* _To do_: All of the data beneath this instruction is to be transcribed word for word.

:: Source material ::

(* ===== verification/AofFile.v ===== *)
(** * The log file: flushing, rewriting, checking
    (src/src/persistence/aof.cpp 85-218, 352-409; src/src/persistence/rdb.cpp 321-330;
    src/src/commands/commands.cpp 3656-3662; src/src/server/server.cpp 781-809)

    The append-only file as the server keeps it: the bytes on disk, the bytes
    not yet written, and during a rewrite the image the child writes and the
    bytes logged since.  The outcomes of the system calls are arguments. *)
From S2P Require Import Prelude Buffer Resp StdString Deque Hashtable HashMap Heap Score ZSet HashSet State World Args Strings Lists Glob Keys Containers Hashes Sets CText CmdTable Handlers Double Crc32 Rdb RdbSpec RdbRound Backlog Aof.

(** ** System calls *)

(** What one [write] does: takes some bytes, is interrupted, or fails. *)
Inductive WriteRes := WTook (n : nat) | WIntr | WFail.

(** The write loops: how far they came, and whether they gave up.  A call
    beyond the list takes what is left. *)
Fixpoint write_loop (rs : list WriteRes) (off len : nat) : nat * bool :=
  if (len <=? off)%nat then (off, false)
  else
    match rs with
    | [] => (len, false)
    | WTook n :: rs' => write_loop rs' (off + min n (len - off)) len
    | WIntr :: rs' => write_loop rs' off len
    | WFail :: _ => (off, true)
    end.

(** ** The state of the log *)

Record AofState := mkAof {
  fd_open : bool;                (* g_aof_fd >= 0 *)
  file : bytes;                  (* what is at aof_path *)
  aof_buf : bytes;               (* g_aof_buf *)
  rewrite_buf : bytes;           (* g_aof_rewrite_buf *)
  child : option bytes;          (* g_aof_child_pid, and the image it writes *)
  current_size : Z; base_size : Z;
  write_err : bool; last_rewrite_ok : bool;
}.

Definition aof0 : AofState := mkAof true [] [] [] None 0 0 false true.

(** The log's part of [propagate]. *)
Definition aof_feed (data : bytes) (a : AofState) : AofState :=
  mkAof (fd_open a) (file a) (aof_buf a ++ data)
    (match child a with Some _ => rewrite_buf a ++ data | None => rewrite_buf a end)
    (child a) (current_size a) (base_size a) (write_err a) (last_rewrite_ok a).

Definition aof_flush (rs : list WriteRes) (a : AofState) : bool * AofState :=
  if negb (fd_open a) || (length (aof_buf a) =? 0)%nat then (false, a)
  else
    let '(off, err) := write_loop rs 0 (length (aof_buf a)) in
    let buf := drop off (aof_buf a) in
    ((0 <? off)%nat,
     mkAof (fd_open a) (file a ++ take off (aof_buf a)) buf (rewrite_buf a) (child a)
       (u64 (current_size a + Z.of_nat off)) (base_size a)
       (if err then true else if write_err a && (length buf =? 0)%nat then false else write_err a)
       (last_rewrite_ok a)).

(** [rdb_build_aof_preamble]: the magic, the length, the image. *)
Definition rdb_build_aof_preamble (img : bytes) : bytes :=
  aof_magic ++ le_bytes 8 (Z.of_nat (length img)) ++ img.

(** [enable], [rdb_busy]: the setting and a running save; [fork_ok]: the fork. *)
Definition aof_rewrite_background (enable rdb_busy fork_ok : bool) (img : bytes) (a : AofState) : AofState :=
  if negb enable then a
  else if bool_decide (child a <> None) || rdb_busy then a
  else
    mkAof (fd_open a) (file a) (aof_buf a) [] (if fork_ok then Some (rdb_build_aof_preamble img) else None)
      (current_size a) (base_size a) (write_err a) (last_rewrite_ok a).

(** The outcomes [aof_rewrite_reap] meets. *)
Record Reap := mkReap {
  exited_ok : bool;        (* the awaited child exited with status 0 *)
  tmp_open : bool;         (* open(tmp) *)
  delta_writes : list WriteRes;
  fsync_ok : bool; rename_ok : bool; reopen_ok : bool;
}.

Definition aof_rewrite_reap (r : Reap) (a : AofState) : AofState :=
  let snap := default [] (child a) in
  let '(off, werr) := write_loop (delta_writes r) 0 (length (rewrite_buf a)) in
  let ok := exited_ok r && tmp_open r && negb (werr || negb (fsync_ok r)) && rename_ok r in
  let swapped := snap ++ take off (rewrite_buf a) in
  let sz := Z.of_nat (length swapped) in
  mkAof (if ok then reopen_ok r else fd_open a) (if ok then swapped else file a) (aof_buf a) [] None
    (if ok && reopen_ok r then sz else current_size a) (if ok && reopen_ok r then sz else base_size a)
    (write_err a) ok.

:::

* _Response_:
(* ===== verification/AofFile.v ===== *)
(** * The log file: flushing, rewriting, checking
    (src/src/persistence/aof.cpp 85-218, 352-409; src/src/persistence/rdb.cpp 321-330;
    src/src/commands/commands.cpp 3656-3662; src/src/server/server.cpp 781-809)

    The append-only file as the server keeps it: the bytes on disk, the bytes
    not yet written, and during a rewrite the image the child writes and the
    bytes logged since.  The outcomes of the system calls are arguments. *)
From S2P Require Import Prelude Buffer Resp StdString Deque Hashtable HashMap Heap Score ZSet HashSet State World Args Strings Lists Glob Keys Containers Hashes Sets CText CmdTable Handlers Double Crc32 Rdb RdbSpec RdbRound Backlog Aof.

(** ** System calls *)

(** What one [write] does: takes some bytes, is interrupted, or fails. *)
Inductive WriteRes := WTook (n : nat) | WIntr | WFail.

(** The write loops: how far they came, and whether they gave up.  A call
    beyond the list takes what is left. *)
Fixpoint write_loop (rs : list WriteRes) (off len : nat) : nat * bool :=
  if (len <=? off)%nat then (off, false)
  else
    match rs with
    | [] => (len, false)
    | WTook n :: rs' => write_loop rs' (off + min n (len - off)) len
    | WIntr :: rs' => write_loop rs' off len
    | WFail :: _ => (off, true)
    end.

(** ** The state of the log *)

Record AofState := mkAof {
  fd_open : bool;                (* g_aof_fd >= 0 *)
  file : bytes;                  (* what is at aof_path *)
  aof_buf : bytes;               (* g_aof_buf *)
  rewrite_buf : bytes;           (* g_aof_rewrite_buf *)
  child : option bytes;          (* g_aof_child_pid, and the image it writes *)
  current_size : Z; base_size : Z;
  write_err : bool; last_rewrite_ok : bool;
}.

Definition aof0 : AofState := mkAof true [] [] [] None 0 0 false true.

(** The log's part of [propagate]. *)
Definition aof_feed (data : bytes) (a : AofState) : AofState :=
  mkAof (fd_open a) (file a) (aof_buf a ++ data)
    (match child a with Some _ => rewrite_buf a ++ data | None => rewrite_buf a end)
    (child a) (current_size a) (base_size a) (write_err a) (last_rewrite_ok a).

Definition aof_flush (rs : list WriteRes) (a : AofState) : bool * AofState :=
  if negb (fd_open a) || (length (aof_buf a) =? 0)%nat then (false, a)
  else
    let '(off, err) := write_loop rs 0 (length (aof_buf a)) in
    let buf := drop off (aof_buf a) in
    ((0 <? off)%nat,
     mkAof (fd_open a) (file a ++ take off (aof_buf a)) buf (rewrite_buf a) (child a)
       (u64 (current_size a + Z.of_nat off)) (base_size a)
       (if err then true else if write_err a && (length buf =? 0)%nat then false else write_err a)
       (last_rewrite_ok a)).

(** [rdb_build_aof_preamble]: the magic, the length, the image. *)
Definition rdb_build_aof_preamble (img : bytes) : bytes :=
  aof_magic ++ le_bytes 8 (Z.of_nat (length img)) ++ img.

(** [enable], [rdb_busy]: the setting and a running save; [fork_ok]: the fork. *)
Definition aof_rewrite_background (enable rdb_busy fork_ok : bool) (img : bytes) (a : AofState) : AofState :=
  if negb enable then a
  else if bool_decide (child a <> None) || rdb_busy then a
  else
    mkAof (fd_open a) (file a) (aof_buf a) [] (if fork_ok then Some (rdb_build_aof_preamble img) else None)
      (current_size a) (base_size a) (write_err a) (last_rewrite_ok a).

(** The outcomes [aof_rewrite_reap] meets. *)
Record Reap := mkReap {
  exited_ok : bool;        (* the awaited child exited with status 0 *)
  tmp_open : bool;         (* open(tmp) *)
  delta_writes : list WriteRes;
  fsync_ok : bool; rename_ok : bool; reopen_ok : bool;
}.

Definition aof_rewrite_reap (r : Reap) (a : AofState) : AofState :=
  let snap := default [] (child a) in
  let '(off, werr) := write_loop (delta_writes r) 0 (length (rewrite_buf a)) in
  let ok := exited_ok r && tmp_open r && negb (werr || negb (fsync_ok r)) && rename_ok r in
  let swapped := snap ++ take off (rewrite_buf a) in
  let sz := Z.of_nat (length swapped) in
  mkAof (if ok then reopen_ok r else fd_open a) (if ok then swapped else file a) (aof_buf a) [] None
    (if ok && reopen_ok r then sz else current_size a) (if ok && reopen_ok r then sz else base_size a)
    (write_err a) ok.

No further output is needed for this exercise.